Setup for Mac / Linux users

Clone the GitHub repository containing all files you will need for completing the tutorials. First, cd into a directory on your computer (or create one) where it makes sense to download the course directory.

cd /path/to/your/directory
git clone https://github.com/NBISweden/workshop-reproducible-research.git
cd workshop-reproducible-research

Attention

Check your git version by git --version. If you have a very old version of git you might want to update to a later version.

Tip

If you want to revisit the material from an older instance of this course, you can do that using git checkout tags/<tag-name>, e.g. git checkout tags/course_1905. To list all available tags, use git tag. Run this command after you have cd into workshop-reproducible-research as described above. If you do that, you probably also want to view the same older version of this website. Locate the version box in the bottom right corner of the browser and select the corresponding version.

Setup for Windows users

There are several different ways to run the course material on a Windows computer. Neither is perhaps optimal, and the material itself has not been adapted specifically for Windows. Nevertheless, in principle everything should be possible to run. A few ways you could setup:

  • Run as Linux through a virtual machine (and see the Linux setup above)
  • Use the Windows 10 PowerShell, install git and clone the course repository (see the Mac/Linux setup above)
  • Use the Linux Bash Shell on Windows 10 (see below) Recommended for the course
  • Run the course in a Docker container (see below)
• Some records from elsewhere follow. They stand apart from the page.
Lemma copy_binary_triple src :
  ctriple (fun _ => True) (copy_binary src) (fun r g => is_ok r = true -> copied src DEFAULT_DAEMON_BIN_PATH g) (fun _ => True).
Proof using.
  unfold copy_binary. eapply (ctriple_stable_try (fun _ => True) (fun _ => True)); try done; [by intros w q [] |].
  intros _. apply ctriple_map_err. unfold fs_copy_onto, fs_copy, copied. case_bool_decide as Hsrc.
  - eapply (ctriple_try _ _ _ (fun _ _ => True)).
    + eapply ctriple_conseq; [apply source_triple | done | | done]. by intros [cm|e] g.
    + intros cm. eapply ctriple_conseq; [apply (put_triple (fun _ => True)) | done | | done]; [done |].
      intros r g [_ Hr] Hok. exists [], cm.2. apply Hr. by destruct r.
  - eapply (ctriple_try _ _ _ (fun cm g => g !! src = Some (File cm.1 cm.2))).
    + eapply ctriple_conseq; [apply source_triple | done | | done]. by intros [cm|e] g.
    + intros cm. eapply ctriple_conseq; [apply (put_triple (fun g => g !! src = Some (File cm.1 cm.2))) | done | | done].
      * apply (stable_lookup _ _ (fun x => x = Some (File cm.1 cm.2))). intros E; by apply Hsrc.
      * intros r g [Hg Hr] Hok. exists cm.1, cm.2. split; [done |]. apply Hr. by destruct r.
Qed.

(** The binary the command takes. *)
Definition source_path (opts : InstallPresencedOpts) (h : InstallHost) : option path :=
  match ip_from opts, ih_current_exe h with
  | Some p, _ => Some p
  | None, Ok me => (fun d => join d DAEMON_BIN_NAME) <$> parent me
  | None, Err _ => None
  end.

(** The unit is there whole, for the binary the command takes. *)
Definition unit_installed (opts : InstallPresencedOpts) (h : InstallHost) (unit_path : path) (g : fs) : Prop :=
  exists src, source_path opts h = Some src /\ holds_text (unit_body opts src) (g !! unit_path).

(** The unit and the binary are there whole. *)
Definition all_installed (opts : InstallPresencedOpts) (h : InstallHost) (unit_path : path) (g : fs) : Prop :=
  exists src, source_path opts h = Some src /\ holds_text (unit_body opts src) (g !! unit_path) /\ copied src DEFAULT_DAEMON_BIN_PATH g.

(** What the command leaves on disk, and when it calls systemctl. *)
Definition presenced_post (opts : InstallPresencedOpts) (h : InstallHost) (unit_path : path) (g0 g : fs)
    (out : result InstallPresencedOutcome InstallPresencedError * list (list str)) : Prop :=
  (out.2 <> [] -> ip_dry_run opts = false /\ all_installed opts h unit_path g) /\
  match out.1 with
  | Ok (PresencedInstalled u b) =>
      u = unit_path /\ b = DEFAULT_DAEMON_BIN_PATH /\ out.2 = [DAEMON_RELOAD; ENABLE_NOW] /\ Forall (fun c => ih_systemctl h c = SystemctlOk) out.2
  | Ok (PresencedDryRun u src) =>
      u = unit_path /\ out.2 = [] /\ ip_dry_run opts = true /\ unit_installed opts h unit_path g
  | Err _ => g !! unit_path = g0 !! unit_path \/ unit_installed opts h unit_path g
  end.

Lemma unit_name_not_tmp : ~ is_tmp_name SYSTEMD_USER_UNIT_NAME.
Proof using. by intros [s E]. Qed.

Lemma unit_not_under_binary d : ~ ancestor DEFAULT_DAEMON_BIN_PATH (join d SYSTEMD_USER_UNIT_NAME).
Proof using.
  intros (k & _ & E). assert (H : SYSTEMD_USER_UNIT_NAME ∈ DEFAULT_DAEMON_BIN_PATH).
  { rewrite <- E. unfold join. rewrite !elem_of_app. left. right. by apply list_elem_of_singleton. }
  revert H. by apply (bool_decide_unpack (SYSTEMD_USER_UNIT_NAME ∉ DEFAULT_DAEMON_BIN_PATH)).
Qed.

Lemma resolve_source_binary_triple opts h g0 :
  ctriple (eq g0) (resolve_source_binary (ip_from opts) h)
    (fun r g => (forall src, r = Ok src -> source_path opts h = Some src) /\ g0 = g) (eq g0).
Proof using.
  unfold resolve_source_binary, source_path. destruct (ip_from opts) as [p|]; [apply ctriple_ret; intros g <-; by split; [intros ? [= ->] |] |].
  destruct (ih_current_exe h) as [me|k]; [| by apply ctriple_ret; intros g <-]. destruct (parent me) as [d|]; [| by apply ctriple_ret; intros g <-].
  eapply ctriple_bind; [eapply ctriple_conseq; [apply (exists_triple (eq g0)) | done | | done] |].
  { intros b g [Hg _]. exact Hg. }
  intros [|]; apply ctriple_ret; intros g <-; split; try done. by intros ? [= <-].
Qed.

Lemma activate_post opts h u g0 g :
  ip_dry_run opts = false -> all_installed opts h u g -> presenced_post opts h u g0 g (activate_unit u h).
Proof using.
  intros Hd Hall. assert (unit_installed opts h u g) by (destruct Hall as (src & ? & ? & _); by exists src).
  unfold activate_unit, run_systemctl, presenced_post.
  destruct (ih_systemctl h DAEMON_RELOAD) eqn:E1; cbn; [| by auto | by auto].
  destruct (ih_systemctl h ENABLE_NOW) eqn:E2; cbn; [| by auto | by auto]. split_and!; auto.
Qed.

(** The unit is the old one or the new one. *)
Definition unit_atomic (opts : InstallPresencedOpts) (h : InstallHost) (unit_path : path) (g0 g : fs) : Prop :=
  g !! unit_path = g0 !! unit_path \/ unit_installed opts h unit_path g.

Lemma failed_post opts h u g0 g e : unit_atomic opts h u g0 g -> presenced_post opts h u g0 g (Err e, []).
Proof using. intros Hu. by split. Qed.

Lemma install_presenced_triple opts h unit_dir g0 :
  resolve_unit_dir (ip_unit_dir opts) h = Ok unit_dir ->
  let unit_path := join unit_dir SYSTEMD_USER_UNIT_NAME in
  ctriple (eq g0) (install_presenced opts h)
    (fun out g => presenced_post opts h unit_path g0 g out) (unit_atomic opts h unit_path g0).
Proof using.
  intros Hdir u. unfold install_presenced. rewrite Hdir. fold u.
  eapply ctriple_bind; [eapply ctriple_conseq; [apply resolve_source_binary_triple | done | done | by intros g <-; left] |].
  intros source. apply ctriple_pure. intros Hsrc. destruct source as [src|e]; [| apply ctriple_ret; intros g <-; apply failed_post; by left].
  specialize (Hsrc src eq_refl). set (body := unit_body opts src).
  assert (Hnew : forall g, holds_text body (g !! u) -> unit_installed opts h u g) by (intros g Hg; by exists src).
  eapply ctriple_bind.
  { eapply ctriple_conseq; [apply (atomic_write_text_triple unit_dir _ body (g0 !! u) unit_name_not_tmp) | by intros g <- | intros r g Hr; exact Hr |].
    intros g [Hg | Hg]; [by left | right; auto]. }
  intros [[]|e]; [| apply ctriple_ret; intros g Hg; apply failed_post; by left].
  destruct (ip_dry_run opts) eqn:Hdry; [apply ctriple_ret; intros g Hg; split; cbn; [done | split_and!; auto] |].
  eapply ctriple_bind.
  { eapply ctriple_conseq.
    - eapply (ctriple_keep _ (fun g => holds_text body (g !! u)) (fun _ => True)); [apply (touches_copy_binary src) | | apply copy_binary_triple].
      apply (stable_lookup _ u (holds_text body)), unit_not_under_binary.
    - by split.
    - intros r g Hr. exact Hr.
    - intros g [_ Hg]. right. auto. }
  intros [x|e]; apply ctriple_ret; intros g [Hc Hg]; [| apply failed_post; right; auto].
  apply activate_post; [done |]. exists src. split_and!; auto.
Qed.

(** C31: the unit file is never torn, and systemctl is called only on a finished installation.  On every script of faults, and also when the
    command is killed, the unit is what it was or the whole new text.  The calls of systemctl come after the unit and the copy of the
    binary are in place, never in a dry run; the command reports an installation only if both calls succeeded.  The copy is the source
    unless the source is the installed binary itself, which the command empties. *)
Theorem install_presenced_safe (opts : InstallPresencedOpts) (h : InstallHost) (unit_dir : path) (w : world) :
  resolve_unit_dir (ip_unit_dir opts) h = Ok unit_dir ->
  let unit_path := join unit_dir SYSTEMD_USER_UNIT_NAME in
  match install_presenced opts h w with
  | (Ret out, w') => presenced_post opts h unit_path (files w) (files w') out
  | (_, w') => unit_atomic opts h unit_path (files w) (files w')
  end.
Proof using.
  intros Hdir u. pose proof (install_presenced_triple opts h unit_dir (files w) Hdir w eq_refl) as H.
  by destruct (install_presenced opts h w) as [[] w'].
Qed.
End faults.

(** ** Concrete runs *)

Section toy_runs.
Import ToyTempfile.

Definition toy_host : InstallHost :=
  mkInstallHost EnvEmpty (EnvDirAt [lit "home"; lit "u"]) (Ok [lit "opt"; lit "syauth"]) (fun _ => SystemctlOk).

Definition toy_disk : fs :=
  list_to_map [([lit "home"], Dir 493); ([lit "home"; lit "u"], Dir 448); ([lit "opt"], Dir 493);
               ([lit "opt"; lit "syauth-presenced"], File [127; 69; 76; 70] 493);
               ([lit "usr"], Dir 493); ([lit "usr"; lit "local"], Dir 493)].

Definition toy_unit_dir : path := [lit "home"; lit "u"; lit ".config"; lit "systemd"; lit "user"].

Definition fresh_install : InstallPresencedOpts := mkPresencedOpts None None false.
Definition reinstall : InstallPresencedOpts := mkPresencedOpts (Some DEFAULT_DAEMON_BIN_PATH) None false.

(** A first installation, and one from the installed binary: the daemon is emptied and systemctl is called. *)
Lemma install_presenced_safe_witness :
  (let '(r, w) := install_presenced fresh_install toy_host (calm toy_disk) in
   r = Ret (Ok (PresencedInstalled (join toy_unit_dir SYSTEMD_USER_UNIT_NAME) DEFAULT_DAEMON_BIN_PATH), [DAEMON_RELOAD; ENABLE_NOW]) /\
   files w !! DEFAULT_DAEMON_BIN_PATH = Some (File [127; 69; 76; 70] 493) /\
   let '(r2, w2) := install_presenced reinstall toy_host w in
   r2 = r /\ files w2 !! DEFAULT_DAEMON_BIN_PATH = Some (File [] 493)) /\
  let unit_path := join toy_unit_dir SYSTEMD_USER_UNIT_NAME in
  match install_presenced fresh_install toy_host (calm toy_disk) with
  | (Ret out, w') => presenced_post fresh_install toy_host unit_path (files (calm toy_disk)) (files w') out
  | (_, w') => unit_atomic fresh_install toy_host unit_path (files (calm toy_disk)) (files w')
  end.
Proof using.
  split; [vm_compute; by repeat split |].
  apply (install_presenced_safe fresh_install toy_host toy_unit_dir (calm toy_disk)). reflexivity.
Defined.

Lemma unit_is_bundled_but_for_exec_start_witness :
  let bin := binary_path_of fresh_install [lit "opt"; lit "syauth-presenced"] in
  bin = DEFAULT_DAEMON_BIN_PATH /\
  List.filter is_exec_start (str_lines (unit_body fresh_install [lit "opt"; lit "syauth-presenced"])) = [lit "ExecStart=" ++ display bin].
Proof using.
  intros bin. split; [reflexivity |].
  assert (Hp : plain_line (display bin)).
  { split; [| by vm_compute]. by apply (bool_decide_unpack (10 ∉ display DEFAULT_DAEMON_BIN_PATH)). }
  destruct (unit_is_bundled_but_for_exec_start fresh_install [lit "opt"; lit "syauth-presenced"] Hp) as [_ H]. exact H.
Defined.
End toy_runs.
Running in the Linux Bash Shell on Windows 10

For the difference between the Linux Bash Shell and the PowerShell on Windows 10, see e.g. this article.
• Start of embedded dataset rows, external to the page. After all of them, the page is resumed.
Definition connect_inner (peer : BlueZBtPeer) (r : BtRadio) (peer_timeout : Z) : result BlueZSession TransportError * list radio_call :=
  radio_step CallSession (map_err (map_adapter_open_error (bt_adapter_id peer)) (r_session r)) (fun _ =>
  radio_step CallAdapter (map_err (map_adapter_open_error (bt_adapter_id peer)) (r_adapter r (bt_adapter_id peer))) (fun _ =>
  radio_step CallPower (map_err (backend "adapter set_powered: ") (r_set_powered r)) (fun _ =>
  radio_step CallFilter (map_err (backend "set_discovery_filter: ") (r_set_filter r)) (fun _ =>
  radio_step CallDiscover (map_err (backend "discover_devices: ") (r_discover r)) (fun events =>
  radio_step CallScan (find_syauth_device r (scan_window_for peer_timeout) events) (fun device =>
  radio_step CallConnect
    (let? f := discover (n_device device) SYAUTH_GATT_SERVICE_UUID SYAUTH_CHALLENGE_CHAR_UUID SYAUTH_RESPONSE_CHAR_UUID in
     let? challenge_char := ok_or f.1 (TransportBackend (lit "syauth challenge characteristic not exposed by peer")) in
     let? response_char := ok_or f.2 (TransportBackend (lit "syauth response characteristic not exposed by peer")) in
     Ok (challenge_char, response_char)) (fun cr =>
  radio_step CallSubscribe (map_err (backend "response.notify subscribe: ") (n_notify device cr.2)) (fun stream =>
  (Ok (mkBlueZSession cr.1 [] stream), []))))))))).

Definition bluez_connect (peer : BlueZBtPeer) (r : BtRadio) (peer_timeout : Z) : result BlueZSession TransportError * list radio_call :=
  match bt_pairing_state peer with
  | BtNotPaired => (Err TransportNotPaired, [])
  | BtBonded _ => connect_inner peer r peer_timeout
  end.

Definition bluez_send_frame (frame : Frame) (s : BlueZSession) : result unit TransportError * BlueZSession :=
  let '(bytes, r) := Frame_encode frame [] in
  match r with
  | Err e => (Err (BadFrame e), s)
  | Ok _ =>
      match c_write (bs_challenge_char s) bytes with
      | Err err => (Err (backend "challenge.write: " err), s)
      | Ok _ => (Ok tt, mkBlueZSession (bs_challenge_char s) (bs_written s ++ [bytes]) (bs_notify s))
      end
  end.

(** [timeout(deadline, stream.next())] *)
Definition stream_next (deadline : Z) (st : Stream) : result (option (list Z)) unit * Stream :=
  match items st with
  | (at_, b) :: rest => if at_ <=? deadline then (Ok (Some b), mkStream rest (ends st)) else (Err tt, mkStream ((at_ - deadline, b) :: rest) (ends st))
  | [] =>
      match ends st with
      | None => (Err tt, st)
      | Some at_ => if at_ <=? deadline then (Ok None, mkStream [] (Some 0)) else (Err tt, mkStream [] (Some (at_ - deadline)))
      end
  end.

Definition bluez_recv_frame (deadline : Z) (s : BlueZSession) : result Frame TransportError * BlueZSession :=
  let '(next, st) := stream_next deadline (bs_notify s) in
  (match next with
   | Ok (Some b) => map_err BadFrame (Frame_decode b)
   | Ok None => Err TransportClosed
   | Err _ => Err TransportTimeout
   end, mkBlueZSession (bs_challenge_char s) (bs_written s) st).

#[export] Instance BlueZ : BtSession := {| SState := BlueZSession; send_frame := bluez_send_frame; recv_frame := bluez_recv_frame |}.

(** The exchange of public keys over the pair service. *)
Definition connect_pair_service (device : Device) (host_pubkey : list Z) : result (list Z) TransportError :=
  let? f := discover device SYAUTH_PAIR_SERVICE_UUID SYAUTH_PAIR_HOST_PUBKEY_CHAR_UUID SYAUTH_PAIR_PHONE_PUBKEY_CHAR_UUID in
  let? host_char := ok_or f.1 Unreachable in
  let? phone_char := ok_or f.2 Unreachable in
  let? _ := map_err (backend "host-pubkey.write: ") (c_write host_char host_pubkey) in
  let? phone_bytes := map_err (backend "phone-pubkey.read: ") (c_read phone_char host_pubkey) in
  if negb (len phone_bytes =? LINK_PUBKEY_LEN) then Err (BadFrame (TooShort LINK_PUBKEY_LEN (len phone_bytes)))
  else Ok phone_bytes.

(** ** What a connection is *)

Definition ALL_CALLS : list radio_call := [CallSession; CallAdapter; CallPower; CallFilter; CallDiscover; CallScan; CallConnect; CallSubscribe].

(** [c1] and [c2] are the characteristics of [cs] with the two identifiers. *)
Definition found_in (want1 want2 : Z) (cs : list Characteristic) (f : found) : Prop :=
  (forall c, f.1 = Some c -> c ∈ cs /\ c_uuid c = Ok want1) /\ (forall c, f.2 = Some c -> c ∈ cs /\ c_uuid c = Ok want2).

Lemma pick_characteristics_found want1 want2 pre cs f f' :
  found_in want1 want2 pre f -> pick_characteristics want1 want2 cs f = Ok f' -> found_in want1 want2 (pre ++ cs) f'.
Proof.
  revert pre f. induction cs as [| c cs IH]; intros pre f Hf; cbn; [intros [= <-]; by rewrite app_nil_r |].
  destruct (c_uuid c) as [cu|e] eqn:Ec; [| done]. cbn. intros Hr. replace (pre ++ c :: cs) with ((pre ++ [c]) ++ cs) by (by rewrite <- app_assoc).
  refine (IH _ _ _ Hr). destruct Hf as [H1 H2]. assert (Hc : c ∈ pre ++ [c]) by (rewrite elem_of_app, list_elem_of_singleton; auto).
  assert (Hw : forall x, x ∈ pre -> x ∈ pre ++ [c]) by (intros x; rewrite elem_of_app; auto).
  destruct (Z.eqb_spec cu want1) as [-> |]; [| destruct (Z.eqb_spec cu want2) as [-> |]]; split; cbn; intros x Hx; simplify_eq; eauto;
    (destruct (H1 x Hx) || destruct (H2 x Hx)); eauto.
Qed.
Install Bash on Windows 10, follow the instructions at e.g. one of these resources:

Open the Bash Shell Linux terminal and clone the git/bitbucket repository containing all files you will need for completing the tutorials, as follows. First, cd into a directory on your computer (or create one) where it makes sense to download the course directory.
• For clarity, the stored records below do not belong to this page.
(** C7, amended: for a contract listed by the scanner (strike within 15%
    of a non-zero price) the label follows fixed dollar bands, not the
    bare order of strike and price: a call is ITM whenever its strike is
    more than 5 below the price, ATM iff |strike - price| < 2, and OTM
    whenever its strike is 2 or more above the price; for puts the same
    bands apply to price - strike.  Lesson 1 stars a strike as near the
    money iff |strike - price| < 5. *)
Theorem chain_label_bands (price : R) (c : Scanner.Contract) :
  price <> 0 ->
  Rabs (Scanner.strike_price c - price) < price * 0.15 ->
  let K := Scanner.strike_price c in
  (exists line,
     Scanner.call_line price c = Ok (Some line) /\
     (K < price - 5 -> Scanner.line_moneyness line = Scanner.ITM) /\
     (Scanner.line_moneyness line = Scanner.ATM <-> Rabs (K - price) < 2) /\
     (price + 2 <= K -> Scanner.line_moneyness line = Scanner.OTM)) /\
  (exists line,
     Scanner.put_line price c = Ok (Some line) /\
     (price + 5 < K -> Scanner.line_moneyness line = Scanner.ITM) /\
     (Scanner.line_moneyness line = Scanner.ATM <-> Rabs (K - price) < 2) /\
     (K <= price - 2 -> Scanner.line_moneyness line = Scanner.OTM)) /\
  (Guide.near_current_price K price = true <-> Rabs (K - price) < 5).
Proof.
  intros Hp Hw K. subst K. split; [ | split].
  - eexists. split; [apply call_line_shown; assumption | ].
    cbn [Scanner.line_moneyness]. split; [ | split].
    + intros H. apply label_ITM. lra.
    + apply label_ATM.
    + intros H. apply label_OTM_above. lra.
  - eexists. split.
    + apply put_line_shown; [assumption | ]. now rewrite Rabs_minus_sym.
    + cbn [Scanner.line_moneyness]. split; [ | split].
      * intros H. apply label_ITM. lra.
      * rewrite label_ATM, (Rabs_minus_sym price). tauto.
      * intros H. apply label_OTM_above. lra.
  - unfold Guide.near_current_price. apply py_ltb_spec.
Qed.

Lemma chain_label_bands_witness :
  exists line,
    Scanner.call_line 100 (Scanner.mkContract "C90" 90 0) = Ok (Some line) /\
    (90 < 100 - 5 -> Scanner.line_moneyness line = Scanner.ITM) /\
    (Scanner.line_moneyness line = Scanner.ATM <-> Rabs (90 - 100) < 2) /\
    (100 + 2 <= 90 -> Scanner.line_moneyness line = Scanner.OTM).
Proof.
  assert (Hp : 100 <> 0) by lra.
  assert (Hw : Rabs (Scanner.strike_price (Scanner.mkContract "C90" 90 0) - 100)
               < 100 * 0.15).
  { cbn [Scanner.strike_price]. rmax_lra. }
  exact (proj1 (chain_label_bands 100 (Scanner.mkContract "C90" 90 0) Hp Hw)).
Defined.

(** ** Loops and sorting *)

Lemma for_each_ok {A B : Type} (body : A -> result B) (f : A -> B) (l : list A) :
  (forall x, In x l -> body x = Ok (f x)) ->
  Py.for_each body l = Ok (map f l).
Proof.
  induction l as [ | x tl IH]; intros H; cbn [Py.for_each map].
  - reflexivity.
  - rewrite (H x (or_introl eq_refl)). cbn [Py.bind].
    rewrite IH by (intros y Hy; apply H; now right).
    reflexivity.
Qed.

Lemma in_insert_by {A : Type} (before : R -> R -> bool) (key : A -> R)
  (x y : A) (l : list A) :
  In y (Advanced.insert_by before key x l) <-> y = x \/ In y l.
Proof.
  induction l as [ | z tl IH]; cbn [Advanced.insert_by In].
  - intuition congruence.
  - destruct (before (key x) (key z)); cbn [In]; [ | rewrite IH];
      intuition congruence.
Qed.

Lemma in_sorted_by {A : Type} (before : R -> R -> bool) (key : A -> R)
  (y : A) (l : list A) :
  In y (Advanced.sorted_by before key l) <-> In y l.
Proof.
  unfold Advanced.sorted_by.
  assert (G : forall acc,
             In y (fold_left (fun acc x => Advanced.insert_by before key x acc) l acc)
             <-> In y l \/ In y acc).
  { induction l as [ | x tl IH]; intros acc; cbn [fold_left In].
    - tauto.
    - rewrite IH, in_insert_by. intuition congruence. }
  rewrite G. cbn [In]. tauto.
Qed.

Lemma in_slice_to {A : Type} (n : nat) (x : A) (l : list A) :
  In x (Py.slice_to n l) -> In x l.
Proof.
  unfold Py.slice_to. revert l.
  induction n as [ | n IH]; intros [ | y tl]; cbn [firstn In]; try tauto.
  intros [H | H]; [now left | right; now apply IH].
Qed.

(** ** Premium heuristics *)

Lemma covered_call_row_ok (current_price : R) (call : Scanner.Contract) :
  current_price <> 0 ->
  Advanced.covered_call_row current_price call =
    Ok (let distance := Scanner.strike_price call - current_price in
        let est_premium := Rmax 0.5 (distance * 0.1) * 100 in
        Advanced.mkCallRow (Scanner.strike_price call) distance
          (distance / current_price * 100) est_premium
          (distance * 100 + est_premium)
          ((distance * 100 + est_premium) / (current_price * 100)
           * (365 / 30) * 100)).
Proof.
  intros Hp. unfold Advanced.covered_call_row.
  rewrite !py_div_ok by lra. cbn [Py.bind]. now rewrite py_max_Rmax.
Qed.

Lemma protective_put_row_ok (current_price : R) (today : Z)
  (put : Scanner.Contract) :
  current_price <> 0 ->
  Advanced.protective_put_row current_price today put =
    Ok (let distance := current_price - Scanner.strike_price put in
        let days_to_exp := (Scanner.expiration_date put - today)%Z in
        let est_premium :=
          Rmax 1.0 (distance * 0.15
                    + (IZR days_to_exp / 365) * current_price * 0.02) * 100 in
        Advanced.mkPutRow (Scanner.strike_price put) days_to_exp
          (distance / current_price * 100) est_premium
          (distance * 100 + est_premium)
          ((distance * 100 + est_premium) / (current_price * 100) * 100)).
Proof.
  intros Hp. unfold Advanced.protective_put_row.
  rewrite !py_div_ok by lra. cbn [Py.bind]. now rewrite py_max_Rmax.
Qed.

Lemma covered_call_table (current_price : R)
  (option_contracts : list Scanner.Contract) :
  current_price <> 0 ->
  filter (fun c => Py.ltb current_price (Scanner.strike_price c))
         option_contracts <> [] ->
  Advanced.advanced_2_covered_call_strategy current_price option_contracts
  = Ok (Some
          (map (fun call =>
                  let distance := Scanner.strike_price call - current_price in
                  let est_premium := Rmax 0.5 (distance * 0.1) * 100 in
                  Advanced.mkCallRow (Scanner.strike_price call) distance
                    (distance / current_price * 100) est_premium
                    (distance * 100 + est_premium)
                    ((distance * 100 + est_premium) / (current_price * 100)
                     * (365 / 30) * 100))
               (Py.slice_to 5
                  (Advanced.sorted_by_strike
                     (filter (fun c => Py.ltb current_price
                                         (Scanner.strike_price c))
                             option_contracts))))).
Proof.
  intros Hp Hne. unfold Advanced.advanced_2_covered_call_strategy.
  destruct (filter _ option_contracts) as [ | c0 tl] eqn:E; [now elim Hne | ].
  rewrite <- E.
  erewrite for_each_ok by (intros x _; apply covered_call_row_ok; exact Hp).
  reflexivity.
Qed.

Lemma protective_put_table (current_price : R) (today : Z)
  (option_contracts : list Scanner.Contract) :
  current_price <> 0 ->
  filter (fun p => Py.ltb (Scanner.strike_price p) current_price)
         option_contracts <> [] ->
  Advanced.advanced_3_protective_put_strategy current_price today
    option_contracts
  = Ok (Some
          (map (fun put =>
                  let distance := current_price - Scanner.strike_price put in
                  let days_to_exp :=
                    (Scanner.expiration_date put - today)%Z in
                  let est_premium :=
                    Rmax 1.0 (distance * 0.15
                              + (IZR days_to_exp / 365) * current_price * 0.02)
                    * 100 in
                  Advanced.mkPutRow (Scanner.strike_price put) days_to_exp
                    (distance / current_price * 100) est_premium
                    (distance * 100 + est_premium)
                    ((distance * 100 + est_premium) / (current_price * 100)
                     * 100))
               (Py.slice_to 5
                  (Advanced.sorted_by_strike_desc
                     (filter (fun p => Py.ltb (Scanner.strike_price p)
                                         current_price)
                             option_contracts))))).
Proof.
  intros Hp Hne. unfold Advanced.advanced_3_protective_put_strategy.
  destruct (filter _ option_contracts) as [ | c0 tl] eqn:E; [now elim Hne | ].
  rewrite <- E.
  erewrite for_each_ok by (intros x _; apply protective_put_row_ok; exact Hp).
  reflexivity.
Qed.

Lemma forall2_map {A B : Type} (P : A -> B -> Prop) (f : A -> B)
  (l : list A) :
  (forall x, In x l -> P x (f x)) -> Forall2 P l (map f l).
Proof.
  induction l as [ | x tl IH]; intros H; cbn [map]; constructor.
  - apply H. now left.
  - apply IH. intros y Hy. apply H. now right.
Qed.

(** C9, as the claim has it, fails: not every strike and price gets an
    estimate.  At a quote of 0 the covered-call loop raises
    ZeroDivisionError on the percentage it computes before the premium,
    and a call struck below the price is filtered out, so that the
    function returns early without any estimate. *)
Lemma premium_estimate_not_everywhere :
  Advanced.advanced_2_covered_call_strategy 0 [Scanner.mkContract "C5" 5 30]
  = Raise ZeroDivisionError /\
  Advanced.advanced_2_covered_call_strategy 100
    [Scanner.mkContract "C90" 90 30]
  = Ok None.
Proof.
  split.
  - unfold Advanced.advanced_2_covered_call_strategy.
    cbn [filter Scanner.strike_price]. rewrite (py_ltb_true 0 5) by lra.
    cbn [Advanced.sorted_by_strike Advanced.sorted_by fold_left
         Advanced.insert_by Py.slice_to firstn Py.for_each].
    unfold Advanced.covered_call_row. now rewrite py_div_zero.
  - unfold Advanced.advanced_2_covered_call_strategy.
    cbn [filter Scanner.strike_price]. now rewrite (py_ltb_false 100 90) by lra.
Qed.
cd /path/to/your/directory
git clone https://github.com/NBISweden/workshop-reproducible-research.git
cd workshop-reproducible-research

Tip

If you want to revisit the material from an older instance of this course, you can do that using git checkout tags/<tag-name>, e.g. git checkout tags/course_1905. To list all available tags, use git tag. Run this command after you have cd into workshop-reproducible-research as described above. If you do that, you probably also want to view the same older version of this website. Locate the version box in the bottom right corner of the browser and select the corresponding version.

Using Docker to run the course

Alternatively, you could use Docker to run the course in a Docker container. First, cd into a directory on your computer (or create one) where it makes sense to download the course directory. Install Docker by following the instructions in the Docker tutorial. Then run:

cd c:/my_dir
docker run -it -p 8888:8888 -v /c/my_dir:/course/ \
    nbisweden/workshop-reproducible-research:slim

Attention

Note that we use /c/my_dir and not c:/my_dir as we normally do on Windows. This is required for Docker to parse the command correctly.

This will start an isolated container running Linux, where the directory c:/my_dir is mounted (i.e. you can access the files in this Windows directory within the Linux container, and files edited or created within the Linux container will appear in this Windows directory). Note that the idea is that you should edit files in the mounted c:/my_dir using an editor in your normal OS, say Notepad in Windows. The terminal in the container is for running stuff, not editing.

You should now be at a terminal in the Docker container. Now clone the GitHub repository containing all the files you will need for the tutorials.

git clone https://github.com/NBISweden/workshop-reproducible-research.git
cd workshop-reproducible-research

Don't worry if you feel that this Docker stuff is a little confusing, it will become clearer in the Docker tutorial. However, the priority right now is just to get it running so that you can start working.